Per quanto sia una caratteristica abbastanza comune, in questa stagione, un elevato tasso di discontinuità, il Napoli ha probabilmente battuto tutti.

Ieri sera, nella partita di Coppa Italia vinta al Maradona per 4-2 sullo Spezia, addirittura gli azzurri hanno sublimato questa tendenza ai picchi opposti. Anche se più che comprensibile deconcentrarsi, dopo aver chiuso la pratica e segnato quattro goal in trenta minuti, ciò che colpisce di ieri sera, perfetta sintesi della stagione sino ad oggi, è la sgradevole sensazione di non potersi fidare mai fino in fondo di questa squadra. Può far tutto e il contrario di tutto, magari nel giro di 90 minuti, proprio come accaduto domenica scorsa a Verona, lasciando macerie sul suo stesso cammino.

Questa altalena apparentemente folle di rendimenti e risultati non è, però, una condanna inappellabile. Semplicemente, se si vuole, risulta un problema da risolvere.

Non tanto diverso, anche se certamente più complesso, dal trovare la giusta collocazione in campo a un giocatore o rimetterne in forma un altro. È parte del mestiere di allenatore, insomma, non per ascrivere tutte le responsabilità di questa schizofrenica stagione a Rino Gattuso, ma per indicare una possibile soluzione. Il tecnico, del resto, non ha mai fatto mistero della fragilità mentale del gruppo, forse provocando anche qualche mal di pancia all’interno dello spogliatoio. In una squadra di calcio, come in qualsiasi altro team di lavoro fortemente basato sulla personalità dei singoli, alla fine ciò che non pagherà mai è nascondere tensioni, mancanze e problemi.

Le reazioni emotive, sia pur oneste e apprezzabili, come nel caso del capitano Lorenzo Insigne, sono una spia di una condizione generale.

Il Napoli deve crescere in autostima, in capacità analitica. Le singole partite, i momenti di una lunga e stressante stagione, sono per loro natura diversissimi l’uno dall’altro. I carichi emotivi vanno distribuiti e gestiti, non possono essere appannaggio solo di un ristretto gruppo di giocatori. Ancora di più nel caso di una squadra che ha sofferto la mancanza di leader naturali. Una saggia distribuzione di compiti e responsabilità, durante l’arco della settimana e ancora di più in partita, potrebbe essere la strada per responsabilizzare il gruppo e, al contempo, evitare un eccesso di pressione sui singoli. Si veda il già citato caso-Insigne.

In un ambiente visceralmente emotivo come quello di Napoli, oltretutto, bisogna sapersi costruire una corazza.

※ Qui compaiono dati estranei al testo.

(* ===== verification/Unicache.v ===== *)
(** * Caches of field values (crates/custom-paxos/omnipaxos/src/unicache/mod.rs)

    A leader replaces field values that its cache knows by short encodings; a follower keeps a
    cache of its own in step and replaces them back.  [FieldCache] is the trait of the two
    implementations (Lfu.v, Lru.v); [Lockstep] is what an implementation has to promise, and what
    the round trip over a whole stream of fields needs. *)

From S2P Require Import Prelude.

(** ** Encodings *)

Inductive MaybeEncoded (Encodable Encoded : Type) : Type :=
  | IsEncoded (encoding : Encoded)
  | NotEncoded (field : Encodable).
#[global] Arguments IsEncoded {Encodable Encoded}.
#[global] Arguments NotEncoded {Encodable Encoded}.

(** [DefaultEncoded]: [Default], [One] and [Add]; adding may overflow. *)
Class DefaultEncoded (E : Type) : Type := {
  encoded_default : E;
  encoded_one : E;
  encoded_add : E → E → outcome E
}.

(** The unsigned integers of a width. *)
Definition uint_encoded `{Build} (m : N) : DefaultEncoded N :=
  {| encoded_default := 0; encoded_one := 1; encoded_add := wadd m |}.

(** The encodings that a cache gives away, in this order. *)
Fixpoint nth_encoding {E} `{DefaultEncoded E} (n : nat) : outcome E :=
  match n with
  | O => Val encoded_default
  | S n => match nth_encoding n with Val e => encoded_add e encoded_one | Panic f => Panic f end
  end.

(** A cache of this size never runs out of encodings, nor gives one away twice. *)
Record enough_encodings (E : Type) `{DefaultEncoded E} (size : N) : Prop := {
  encodings_exist k : (k ≤ N.to_nat size)%nat → ∃ e : E, nth_encoding k = Val e;
  encodings_differ k k' : (1 ≤ k ≤ N.to_nat size)%nat → (1 ≤ k' ≤ N.to_nat size)%nat →
    nth_encoding k = nth_encoding (E := E) k' → k = k'
}.

Lemma nth_uint `{Build} m k : N.of_nat k < m →
  @nth_encoding _ (uint_encoded m) k = Val (N.of_nat k).
Proof.
  intros Hk. induction k as [|k IH]; [done|]. cbn [nth_encoding]. rewrite IH by lia. cbn.
  rewrite wadd_exact by lia. f_equal. lia.
Qed.
Lemma uint_enough `{Build} m size : size < m → @enough_encodings N (uint_encoded m) size.
Proof.
  intros Hs. split.
  - intros k Hk. exists (N.of_nat k). apply nth_uint. lia.
  - intros k k' Hk Hk'. rewrite !nth_uint by lia. intros [= E]. lia.
Qed.

(** ** The trait *)

Class FieldCache (C Encodable Encoded : Type) : Type := {
  fc_new : N → outcome C;
  fc_try_encode : Encodable → M C (MaybeEncoded Encodable Encoded);
  fc_decode : MaybeEncoded Encodable Encoded → M C Encodable
}.

(** The promise of an implementation: [in_step n a b] says that [b] can decode what [a] encodes,
    after [n] fields. *)
Class Lockstep (C Encodable Encoded : Type) `{FieldCache C Encodable Encoded} : Type := {
  fits : N → Prop;
  in_step : N → C → C → Prop;
  new_in_step size : fits size → ∃ c, fc_new size = Val c ∧ in_step 0 c c;
  step_in_step n a b field :
    in_step n a b → n + 1 < usize_mod →
    ∃ r a' b', fc_try_encode field a = (Val r, a') ∧ fc_decode r b = (Val field, b') ∧
      in_step (n + 1) a' b'
}.

(** ** Streams of fields *)

Section streams.
Context {C X E : Type} `{FieldCache C X E}.

Fixpoint encode_all (fields : list X) : M C (list (MaybeEncoded X E)) :=
  match fields with
  | [] => ret []
  | x :: fields =>
      let* r := fc_try_encode x in let* rs := encode_all fields in ret (r :: rs)
  end.
(** [decode_entries] *)
Fixpoint decode_all (rs : list (MaybeEncoded X E)) : M C (list X) :=
  match rs with
  | [] => ret []
  | r :: rs => let* x := fc_decode r in let* xs := decode_all rs in ret (x :: xs)
  end.

Lemma stream_in_step `{!Lockstep C X E} n a b fields :
  in_step n a b → n + len fields < usize_mod →
  ∃ rs a' b', encode_all fields a = (Val rs, a') ∧ decode_all rs b = (Val fields, b') ∧
    in_step (n + len fields) a' b'.
Proof.
  revert n a b. induction fields as [|x fields IH]; intros n a b Hs Hn.
  - exists [], a, b. split_and!; [done..|]. by rewrite len_nil, N.add_0_r.
  - rewrite len_cons in *.
    destruct (step_in_step n a b x Hs) as (r & a1 & b1 & Ea & Eb & Hs1); [lia|].
    destruct (IH (n + 1) a1 b1 Hs1) as (rs & a' & b' & Ea' & Eb' & Hs'); [lia|].
    exists (r :: rs), a', b'. cbn. unfold bind. rewrite Ea, Eb, Ea', Eb'. unfold ret.
    split_and!; [done..|]. by rewrite N.add_assoc.
Qed.

(** A stream of fields comes through two caches that start empty. *)
Lemma stream_roundtrip `{!Lockstep C X E} size fields :
  fits size → len fields < usize_mod →
  ∃ c rs a b, fc_new size = Val c ∧ encode_all fields c = (Val rs, a) ∧
    decode_all rs c = (Val fields, b) ∧ in_step (len fields) a b.
Proof.
  intros Hs Hn. destruct (new_in_step size Hs) as (c & Ec & Hc).
  destruct (stream_in_step 0 c c fields Hc Hn) as (rs & a & b & Ea & Eb & Hab). eauto 10.
Qed.
End streams.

Rino Gattuso ha messo in piazza questo problema e tutti i rischi connessi, quando ha invitato i propri ragazzi a ignorare social o radio.

Un appello, lo si scrive con il dovuto rispetto, francamente stonato. Parliamo di superprofessionisti, che devono essere come minimo in grado di gestire le pressioni dell’opinione pubblica. Farli apparire come ragazzini, in balia del primo post o dell’ultima indiscrezione maliziosa, non avrà contribuito a cementare l’idea di un gruppo maturo e consapevole.

Sullo sfondo di tutto questo, in attesa che il Napoli sia in grado di fare il vero salto quantico in termini di personalità, non aiutano le turbolenze societarie. Le insistenti voci di sondaggi del presidente con possibili sostituti di Gattuso, in particolar modo l’ex Rafa Benítez, hanno indotto Aurelio De Laurentiis a commettere il più classico degli errori di comunicazione e immagine: precipitarsi dalla squadra, per ribadire la fiducia al mister e puntellarlo, ottenendo naturalmente l’effetto opposto.

Da che calcio è calcio, quando un presidente ribadisce la fiducia a un allenatore, a quest’ultimo vengono i sudori freddi.

Gattuso ha il vantaggio di due jolly relativamente comodi da giocarsi: la partita di ieri vinta in Coppa Italia e il non irresistibile Parma domenica, in campionato.

Resta la sensazione che per garantirsi il futuro prossimo non basti vincere un paio di partite. Il Napoli deve maturare e, ormai, ha veramente poco tempo per farlo.